[Dataset entries]

^^^^^^^^

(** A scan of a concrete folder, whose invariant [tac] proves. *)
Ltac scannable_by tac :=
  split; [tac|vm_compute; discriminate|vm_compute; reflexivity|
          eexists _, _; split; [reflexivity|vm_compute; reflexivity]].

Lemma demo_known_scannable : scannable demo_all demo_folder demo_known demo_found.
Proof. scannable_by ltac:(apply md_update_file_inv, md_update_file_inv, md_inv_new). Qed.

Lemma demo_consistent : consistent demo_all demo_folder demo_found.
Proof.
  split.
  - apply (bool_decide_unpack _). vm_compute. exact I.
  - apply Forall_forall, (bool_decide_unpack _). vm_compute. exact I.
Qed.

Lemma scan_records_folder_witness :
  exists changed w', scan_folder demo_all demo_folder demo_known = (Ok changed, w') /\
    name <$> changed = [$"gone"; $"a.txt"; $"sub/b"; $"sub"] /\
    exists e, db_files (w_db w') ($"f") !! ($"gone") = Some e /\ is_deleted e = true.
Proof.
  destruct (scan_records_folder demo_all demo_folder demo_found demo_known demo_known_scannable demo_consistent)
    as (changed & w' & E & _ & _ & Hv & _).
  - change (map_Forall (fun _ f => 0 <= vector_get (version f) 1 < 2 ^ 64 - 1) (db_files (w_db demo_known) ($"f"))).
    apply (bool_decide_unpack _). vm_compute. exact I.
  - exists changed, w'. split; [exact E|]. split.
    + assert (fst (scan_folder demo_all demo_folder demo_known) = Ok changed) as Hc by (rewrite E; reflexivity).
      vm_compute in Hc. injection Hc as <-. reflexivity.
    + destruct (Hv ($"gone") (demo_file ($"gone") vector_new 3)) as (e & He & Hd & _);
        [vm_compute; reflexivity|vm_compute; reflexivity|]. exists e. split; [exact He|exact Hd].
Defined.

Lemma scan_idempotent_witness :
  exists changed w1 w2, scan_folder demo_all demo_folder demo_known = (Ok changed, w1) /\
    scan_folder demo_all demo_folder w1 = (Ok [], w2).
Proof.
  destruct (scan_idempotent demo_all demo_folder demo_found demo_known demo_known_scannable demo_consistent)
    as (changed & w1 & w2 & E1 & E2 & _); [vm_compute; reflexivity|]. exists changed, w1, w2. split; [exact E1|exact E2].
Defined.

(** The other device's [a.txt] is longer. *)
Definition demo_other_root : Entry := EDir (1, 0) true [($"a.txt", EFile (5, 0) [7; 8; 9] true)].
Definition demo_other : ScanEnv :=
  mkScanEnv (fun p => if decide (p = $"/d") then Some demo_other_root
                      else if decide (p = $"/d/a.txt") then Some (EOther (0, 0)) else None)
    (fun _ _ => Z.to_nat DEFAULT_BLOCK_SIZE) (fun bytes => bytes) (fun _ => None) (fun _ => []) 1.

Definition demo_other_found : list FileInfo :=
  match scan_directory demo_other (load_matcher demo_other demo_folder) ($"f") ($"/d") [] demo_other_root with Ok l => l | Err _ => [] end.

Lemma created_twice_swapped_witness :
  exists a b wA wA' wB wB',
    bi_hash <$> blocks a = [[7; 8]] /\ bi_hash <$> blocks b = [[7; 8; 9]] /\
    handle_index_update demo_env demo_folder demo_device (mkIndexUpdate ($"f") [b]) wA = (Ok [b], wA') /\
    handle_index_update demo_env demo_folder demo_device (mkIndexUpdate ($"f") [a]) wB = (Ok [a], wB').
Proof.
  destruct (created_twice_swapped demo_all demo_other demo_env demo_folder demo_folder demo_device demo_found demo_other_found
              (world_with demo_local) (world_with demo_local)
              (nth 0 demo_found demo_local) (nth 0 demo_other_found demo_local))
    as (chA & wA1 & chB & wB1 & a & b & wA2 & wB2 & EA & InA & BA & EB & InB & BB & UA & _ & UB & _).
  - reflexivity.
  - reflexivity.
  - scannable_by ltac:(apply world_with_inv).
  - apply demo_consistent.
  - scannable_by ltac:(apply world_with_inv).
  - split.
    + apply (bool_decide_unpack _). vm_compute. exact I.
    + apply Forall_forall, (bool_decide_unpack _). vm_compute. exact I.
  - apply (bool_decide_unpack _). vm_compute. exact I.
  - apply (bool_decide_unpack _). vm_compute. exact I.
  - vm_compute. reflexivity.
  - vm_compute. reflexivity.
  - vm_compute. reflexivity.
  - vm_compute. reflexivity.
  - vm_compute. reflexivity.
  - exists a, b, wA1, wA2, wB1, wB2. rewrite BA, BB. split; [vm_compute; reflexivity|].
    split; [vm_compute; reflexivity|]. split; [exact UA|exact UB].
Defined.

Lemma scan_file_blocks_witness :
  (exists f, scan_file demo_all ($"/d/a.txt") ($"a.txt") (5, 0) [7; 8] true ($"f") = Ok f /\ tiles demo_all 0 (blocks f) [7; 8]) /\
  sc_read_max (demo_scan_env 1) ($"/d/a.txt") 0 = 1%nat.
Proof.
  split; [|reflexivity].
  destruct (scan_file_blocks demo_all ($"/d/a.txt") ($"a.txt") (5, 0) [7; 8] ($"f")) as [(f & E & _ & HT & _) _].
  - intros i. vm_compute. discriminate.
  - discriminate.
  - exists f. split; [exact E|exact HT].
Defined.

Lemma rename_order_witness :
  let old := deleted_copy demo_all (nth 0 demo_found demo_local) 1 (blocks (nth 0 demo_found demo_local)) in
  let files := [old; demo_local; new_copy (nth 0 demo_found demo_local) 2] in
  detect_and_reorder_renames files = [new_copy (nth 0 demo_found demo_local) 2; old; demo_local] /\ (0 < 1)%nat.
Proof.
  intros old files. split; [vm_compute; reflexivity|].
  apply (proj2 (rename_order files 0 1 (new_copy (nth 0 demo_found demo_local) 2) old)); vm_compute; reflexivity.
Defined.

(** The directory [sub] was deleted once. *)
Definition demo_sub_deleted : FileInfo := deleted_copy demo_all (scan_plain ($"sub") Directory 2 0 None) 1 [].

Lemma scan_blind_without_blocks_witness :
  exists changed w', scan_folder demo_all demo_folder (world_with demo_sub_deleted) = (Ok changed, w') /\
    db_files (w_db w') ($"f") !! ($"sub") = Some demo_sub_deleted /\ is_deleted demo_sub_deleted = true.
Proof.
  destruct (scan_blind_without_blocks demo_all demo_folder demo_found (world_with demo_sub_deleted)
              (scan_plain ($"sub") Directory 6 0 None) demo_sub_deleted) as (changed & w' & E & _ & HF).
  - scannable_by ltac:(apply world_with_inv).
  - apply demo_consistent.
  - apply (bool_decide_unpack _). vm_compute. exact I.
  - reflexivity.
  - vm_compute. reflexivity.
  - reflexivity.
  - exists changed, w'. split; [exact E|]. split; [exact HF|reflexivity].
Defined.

^^^^^^^^

YOUR TASK: Locate the line that contains "(** The directory [sub] was deleted once. *)", then please quote it and every line after it to the end of the entries above, exactly and with nothing else.

RESULT:
(** The directory [sub] was deleted once. *)
Definition demo_sub_deleted : FileInfo := deleted_copy demo_all (scan_plain ($"sub") Directory 2 0 None) 1 [].

Lemma scan_blind_without_blocks_witness :
  exists changed w', scan_folder demo_all demo_folder (world_with demo_sub_deleted) = (Ok changed, w') /\
    db_files (w_db w') ($"f") !! ($"sub") = Some demo_sub_deleted /\ is_deleted demo_sub_deleted = true.
Proof.
  destruct (scan_blind_without_blocks demo_all demo_folder demo_found (world_with demo_sub_deleted)
              (scan_plain ($"sub") Directory 6 0 None) demo_sub_deleted) as (changed & w' & E & _ & HF).
  - scannable_by ltac:(apply world_with_inv).
  - apply demo_consistent.
  - apply (bool_decide_unpack _). vm_compute. exact I.
  - reflexivity.
  - vm_compute. reflexivity.
  - reflexivity.
  - exists changed, w'. split; [exact E|]. split; [exact HF|reflexivity].
Defined.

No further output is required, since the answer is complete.